Anti-competitive conduct

  1. In light of Bruandwo’s announcement of 15 October that it intended to oppose any scheme to give effect to a merger of ALH and CMM (and subsequent announcements to similar effects), the question arose as to whether it would be unacceptable for one protagonist for control of a target company to vote, or announce that it would vote, its shares against a rival proposal for control.
  2. The Panel concluded that the mere fact that Bruandwo was actively seeking control of ALH was not a good ground to interfere with Bruandwo’s rights to exercise the votes attaching to shares which Bruandwo had legitimately acquired.
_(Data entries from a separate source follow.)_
(** * Cart store and article catalogue of the moberry storefront

    A shallow embedding of two client-side components:

    - [Cart]: the [StateContext] provider (shopping cart, its incrementally
      maintained totals, the quantity selector and the confirmation toast);
    - [Insights]: the view model of [InsightsPage] (static and fetched
      articles, search, category filter, pagination).

    Modelling conventions.

    - A JavaScript [number] that counts things (a quantity, a page number)
      is embedded as [Z].  A [number] that is an amount of money (a price,
      [totalPrice]) is kept abstract: the store is defined over any
      arithmetic [Money], of which the binary64 doubles of the runtime and
      the integers are two instances, so what is proved of the store without
      a law of arithmetic holds of the doubles.
    - A JavaScript string is embedded as [string]; [===] on strings is
      decidable equality, a template literal is concatenation.
    - A React state cell is a record field.  A handler runs against the
      values captured by the render it belongs to and queues its updates,
      which React applies together before the next render; one handler runs
      per render, so a handler is a function from the rendered state to the
      next state.  An effect runs after the render whose dependencies
      changed, so the state it sets is rendered one render later. *)

From Stdlib Require Import ZArith Lia.
From Stdlib Require QArith Qround.
From Stdlib Require Floats.PrimFloat Floats.SpecFloat Floats.FloatOps.
From stdpp Require Import base tactics decidable option strings pretty functions sets list.

Local Open Scope Z_scope.

(** ** Array methods of the JavaScript runtime used by both components *)

Section ArrayMethods.
Context {A : Type}.

(** [arr.find(pred)]: the first element satisfying [pred], if any. *)
Definition find (P : A → Prop) `{∀ x, Decision (P x)} (l : list A) : option A :=
  snd <$> list_find P l.

(** [arr.findIndex(pred)]: the index of that element, [-1] if none. *)
Definition findIndex (P : A → Prop) `{∀ x, Decision (P x)} (l : list A) : Z :=
  from_option (λ r, Z.of_nat (fst r)) (-1) (list_find P l).

(** A relative index as [slice] and [splice] normalise it: negative
    indices count from the end, everything is clamped to [0, len]. *)
Definition relative_index (len i : Z) : Z :=
  if i <? 0 then Z.max (len + i) 0 else Z.min i len.

(** [arr.splice(start, 0, x)]: insert [x] before position [start]. *)
Definition splice_insert (start : Z) (x : A) (l : list A) : list A :=
  let k := Z.to_nat (relative_index (Z.of_nat (length l)) start) in
  take k l ++ x :: drop k l.

(** [arr.slice(start, end)]. *)
Definition slice (l : list A) (start end_ : Z) : list A :=
  let len := Z.of_nat (length l) in
  let k := relative_index len start in
  let final := relative_index len end_ in
  take (Z.to_nat (final - k)) (drop (Z.to_nat k) l).
End ArrayMethods.

(** ** The cart store *)

Module Cart.

(** *** Amounts of money

    The operations the store applies to prices and to [totalPrice]: the
    literal [0], [+], [-], and [price * quantity] with the quantity an
    integer. *)
Class Money := {
  money : Type;
  money_zero : money;
  money_add : money → money → money;
  money_sub : money → money → money;
  money_mul : money → Z → money
}.

Declare Scope money_scope.
Delimit Scope money_scope with money.
Bind Scope money_scope with money.
Notation "0" := money_zero : money_scope.
Infix "+" := money_add : money_scope.
Infix "-" := money_sub : money_scope.
Infix "*" := money_mul : money_scope.

(** Integer amounts: the arithmetic is exact. *)
Definition integer_money : Money :=
  {| money := Z; money_zero := 0%Z; money_add := Z.add; money_sub := Z.sub;
     money_mul := Z.mul |}.

(** The double nearest to an integer, as the runtime holds a quantity. *)
Definition double_of_Z (q : Z) : PrimFloat.float :=
  FloatOps.SF2Prim (SpecFloat.binary_normalize FloatOps.prec FloatOps.emax q 0 false).

(** The amounts of the runtime: IEEE 754 binary64 with its rounding. *)
Definition double_money : Money :=
  {| money := PrimFloat.float; money_zero := PrimFloat.zero;
     money_add := PrimFloat.add; money_sub := PrimFloat.sub;
     money_mul := λ p q, PrimFloat.mul p (double_of_Z q) |}.

Section Store.
Context {M : Money}.

(** [interface Product] *)
Record Product := mkProduct {
  id : string;
  name : string;
  price : money;
  quantity : Z;
  weight : string;
  image : string
}.

(** [{ ...p, quantity: q }] *)
Definition with_quantity (p : Product) (q : Z) : Product :=
  {| id := id p; name := name p; price := price p; quantity := q;
     weight := weight p; image := image p |}.

(** [p.quantity = q; p.id = i] on a product object. *)
Definition assign_quantity_id (p : Product) (q : Z) (i : string) : Product :=
  {| id := i; name := name p; price := price p; quantity := q;
     weight := weight p; image := image p |}.

(** ['inc' | 'dec'] *)
Inductive Direction := inc | dec.
Definition bind {A B : Type} (m : M A) (k : A -> M B) : M B :=
  fun w =>
    match m w with
    | (w', Normal a) => k a w'
    | (w', Raised e) => (w', Raised e)
    | (w', Continued) => (w', Continued)
    end.

Definition raise {A : Type} (e : exn) : M A := fun w => (w, Raised e).

(** [continue] *)
Definition continue {A : Type} : M A := fun w => (w, Continued).

Definition gets {A : Type} (f : world -> A) : M A := fun w => (w, Normal (f w)).

Definition modify (f : world -> world) : M unit := fun w => (f w, Normal tt).

Declare Scope py_scope.
Delimit Scope py_scope with py.
Notation "'let*' x ':=' c 'in' k" := (bind c (fun x => k))
  (at level 10, x name, c at level 100, k at level 200) : py_scope.
Notation "c ;; k" := (bind c (fun _ => k))
  (at level 100, k at level 200, right associativity) : py_scope.
Local Open Scope py_scope.

(** [try: m  except <catches> as exc: handler exc].  A [continue] inside
    [m] leaves the [try] statement untouched. *)
Definition try_except {A : Type} (m : M A) (catches : exn -> bool) (handler : exn -> M A) : M A :=
  fun w =>
    match m w with
    | (w', Raised e) => if catches e then handler e w' else (w', Raised e)
    | r => r
    end.

(** [for idx, x in enumerate(l): body], counting from [idx]. *)
Fixpoint for_enumerate {A : Type} (idx : nat) (l : list A) (body : nat -> A -> M unit) : M unit :=
  match l with
  | [] => ret tt
  | x :: l' =>
      fun w =>
        match body idx x w with
        | (w', Raised e) => (w', Raised e)
        | (w', _) => for_enumerate (S idx) l' body w'
        end
  end.

Definition print (l : line) : M unit := modify (add_line l).

(** [l[idx]] *)
Definition py_index {A : Type} (l : list A) (idx : nat) : M A :=
  match l !! idx with
  | Some x => ret x
  | None => raise IndexError
  end.

(** [100*(float(done)/total)] *)
Definition percent_done (done total : nat) : M Q :=
  match total with
  | O => raise ZeroDivisionError
  | S _ => ret (100 * (inject_Z (Z.of_nat done) / inject_Z (Z.of_nat total)))%Q
  end.

(** [a / b] on floats *)
Definition py_truediv (a b : Z) : M Q :=
  if Z.eqb b 0 then raise ZeroDivisionError else ret (inject_Z a / inject_Z b)%Q.

(** ** The local filesystem: [os.path], [os.makedirs], [open(..).read()]

    Paths are compared as they are written, and [os.path.exists] of the
    empty path is false. *)

Definition os_path_exists (p : string) : M bool :=
  gets (fun w => if decide (p = EmptyString) then false
                 else bool_decide (is_Some (files w !! p))).

Definition os_path_isdir (p : string) : M bool :=
  gets (fun w => match files w !! p with Some Dir => true | _ => false end).

(** The size of a directory entry depends on the filesystem; 4096 is the
    usual block. *)
Definition os_path_getsize (p : string) : M Z :=
  let* n := gets (fun w => files w !! p) in
  match n with
  | Some (File content) => ret (Z.of_nat (String.length content))
  | Some Dir => ret 4096%Z
  | None => raise (OSError "FileNotFoundError")
  end.

Definition open_read (p : string) : M string :=
  let* n := gets (fun w => files w !! p) in
  match n with
  | Some (File content) => ret content
  | Some Dir => raise (OSError "IsADirectoryError")
  | None => raise (OSError "FileNotFoundError")
  end.

(** [os.makedirs name]: the missing ancestors are made first, then [name]
    itself, which must not exist.  The recursion follows [dirname], which
    shortens the path. *)
Fixpoint makedirs_in (fuel : nat) (name : string) (fs : gmap string node) : exn + gmap string node :=
  match fuel with
  | O => inl (OSError "FileNotFoundError")
  | S fuel' =>
      if decide (name = EmptyString) then inl (OSError "FileNotFoundError")
      else
        let head := PyStr.dirname name in
        let parents :=
          if decide (head = EmptyString) then inr fs
          else match fs !! head with
               | Some Dir => inr fs
               | Some (File _) => inl (OSError "NotADirectoryError")
               | None => makedirs_in fuel' head fs
               end in
        match parents with
        | inl e => inl e
        | inr fs' =>
            match fs' !! name with
            | Some _ => inl (OSError "FileExistsError")
            | None => inr (<[name := Dir]> fs')
            end
        end
  end.

Definition os_makedirs (name : string) : M unit :=
  fun w =>
    match makedirs_in (S (String.length name)) name (files w) with
    | inl e => (w, Raised e)
    | inr fs => (set_files (fun _ => fs) w, Normal tt)
    end.

(** ** class ProgressPercentage *)

(** The duck-typed [filename] argument: an object with [content_length]
    (an [s3.Object]), an object with [size] (an [s3.ObjectSummary]), or a
    local path. *)
Inductive filename_arg : Type :=
| WithContentLength (content_length : Z)
| WithSize (size : Z)
| LocalPath (path : string).

Module ProgressPercentage.

(** The attributes of an instance; [_size] is [float] of an integer and is
    kept as that integer. The lock serialises the calls, which are therefore
    run one after the other. *)
Record t : Type := Make {
  _filename : filename_arg;
  _size : Z;
  _seen_so_far : Z
}.

Definition __init__ (filename : filename_arg) : M t :=
  let* size :=
    match filename with
    | WithContentLength content_length => ret content_length
    | WithSize size => ret size
    | LocalPath path => os_path_getsize path
    end in
  ret (Make filename size 0).

(** [self(bytes_amount)]: returns the instance with its new running total. *)
Definition __call__ (self : t) (bytes_amount : Z) : M t :=
  let seen_so_far := (_seen_so_far self + bytes_amount)%Z in
  let* percentage :=
    if negb (Z.eqb (_size self) 0)
    then let* ratio := py_truediv seen_so_far (_size self) in ret (ratio * 100)%Q
    else ret 0%Q in
  print (Progress seen_so_far (_size self) percentage) ;;
  ret (Make (_filename self) (_size self) seen_so_far).

(** The transfer manager calling the tracker once per chunk of bytes. *)
Fixpoint deliver (self : t) (chunks : list Z) : M t :=
  match chunks with
  | [] => ret self
  | bytes_amount :: rest => let* self' := __call__ self bytes_amount in deliver self' rest
  end.

End ProgressPercentage.

(** ** The boto3 resources

    Every method call is recorded in [calls] first; it raises the fault the
    bucket has for it, if any, and otherwise acts on the objects. *)

Definition request (b : bucket) (c : call) : M unit :=
  modify (add_call c) ;;
  match faults b c with
  | Some f => raise (exn_of_fault f)
  | None => ret tt
  end.

(** [bucket.Object(key).get()]; the attributes read afterwards ([e_tag],
    [content_length]) are those of the object it returns. *)
Definition Object_get (b : bucket) (key : string) : M s3object :=
  request b (Get key) ;;
  let* o := gets (fun w => objects w !! key) in
  match o with
  | Some obj => ret obj
  | None => raise (ClientError "NoSuchKey")
  end.

(** [bucket.Object(key).delete()]: deleting an absent key is no error. *)
Definition Object_delete (b : bucket) (key : string) : M unit :=
  request b (Delete key) ;;
  modify (set_objects (delete key)).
Timing of CMM’s announcement of its position

  1. Given CMM’s announcement on 18 October, Bruandwo asserted that it would constitute unacceptable circumstances for CMM not to ‘announce its position’ to ALH shareholders in a timely manner and that, accordingly, the Panel should direct CMM to ‘announce its position’ by 9.00a.m. on 21 October 2004.
  2. Bruandwo submitted that this was necessary to ensure that ALH shareholders had a reasonable time to consider the content of CMM’s response before the close of the Bruandwo Bid.
  3. Bruandwo argued that CMM would not be unfairly prejudiced by such a requirement because CMM had always contemplated that 48 hours would be sufficient time for it to respond. That was evidenced by CMM’s original application to the Panel which had sought an order extending the deadlines in the 18 October Announcement by 48 hours.
  4. While not supporting the specific order sought by Bruandwo, ASIC argued that, in general in a competitive bid situation, Bidder A should make a public announcement of its intentions at least 1 week before the close of Bid B to allow target shareholders sufficient time to make an informed decision regarding Bid B.
  5. Conceptually, the Panel considered that the order sought by Bruandwo (or a similar order but with a different deadline for responding) might be seen to be consistent with the principle in section 602(b)(ii) that shareholders should have a reasonable time to consider a proposal to acquire a substantial interest in their company. The Panel was conscious that a late announcement by CMM might leave ALH shareholders facing very significant time pressure as the Bruandwo Bid was due to close, wondering whether there would be a response or competitive increase from CMM.
  6. However, the Panel declined to declare or anticipate that there might necessarily be unacceptable circumstances in relation to the timing of CMM’s response.
  7. The Corporations Act clearly requires a bidder to have regard to milestones in its own takeover bid in making statements in relation to that bid. For instance, the legislation imposes various requirements on bidders to make statements about the waiver or otherwise of conditions in their bid at particular times4. It also requires a bidder to extend its offer if it increases its bid in the last week, or it achieves more than 50% voting power in its bid5. However, unlike the position under The City Code on Takeovers and Mergers in the United Kingdom6, there is no specific provision, nor general principle, in the Corporations Act which requires one bidder (or protagonist for control) to have regard to the timetable of another rival takeover bid in conducting its own bid (or control proposal). The Panel did not consider that it would be justified in introducing such a principle without consultation in the context of the Proceedings.
  8. The following factors reinforced this view:

(a) The commercial pressures applicable to Bruandwo and CMM meant that it was likely that shareholders would be given a reasonable opportunity to respond to any further CMM announcement before the close of the Bruandwo Bid. In this regard:

(i) CMM would want to minimise the prospect of shareholders accepting into the Bruandwo Bid (necessarily to the exclusion of supporting the CMM Proposal) by announcing its response a reasonable period before the close of the Bruandwo Bid. In this regard, the later a rival bidder chooses to delay announcing its response to a conditional increase by a first bidder, the greater will be the risk to the rival bidder that the target shareholders will choose to accept the first bidder’s offer for fear of it lapsing. The commercial imperative was particularly acute for CMM because any revised CMM Proposal was likely to be implemented using a scheme of arrangement and thus require the support of holders of 75% of ALH shares. Since Bruandwo had a relevant interest in approximately 16.58% of ALH shares at the time, any further acceptances into the Bruandwo Bid were likely to have a real impact on CMM’s prospects of successfully acquiring ALH.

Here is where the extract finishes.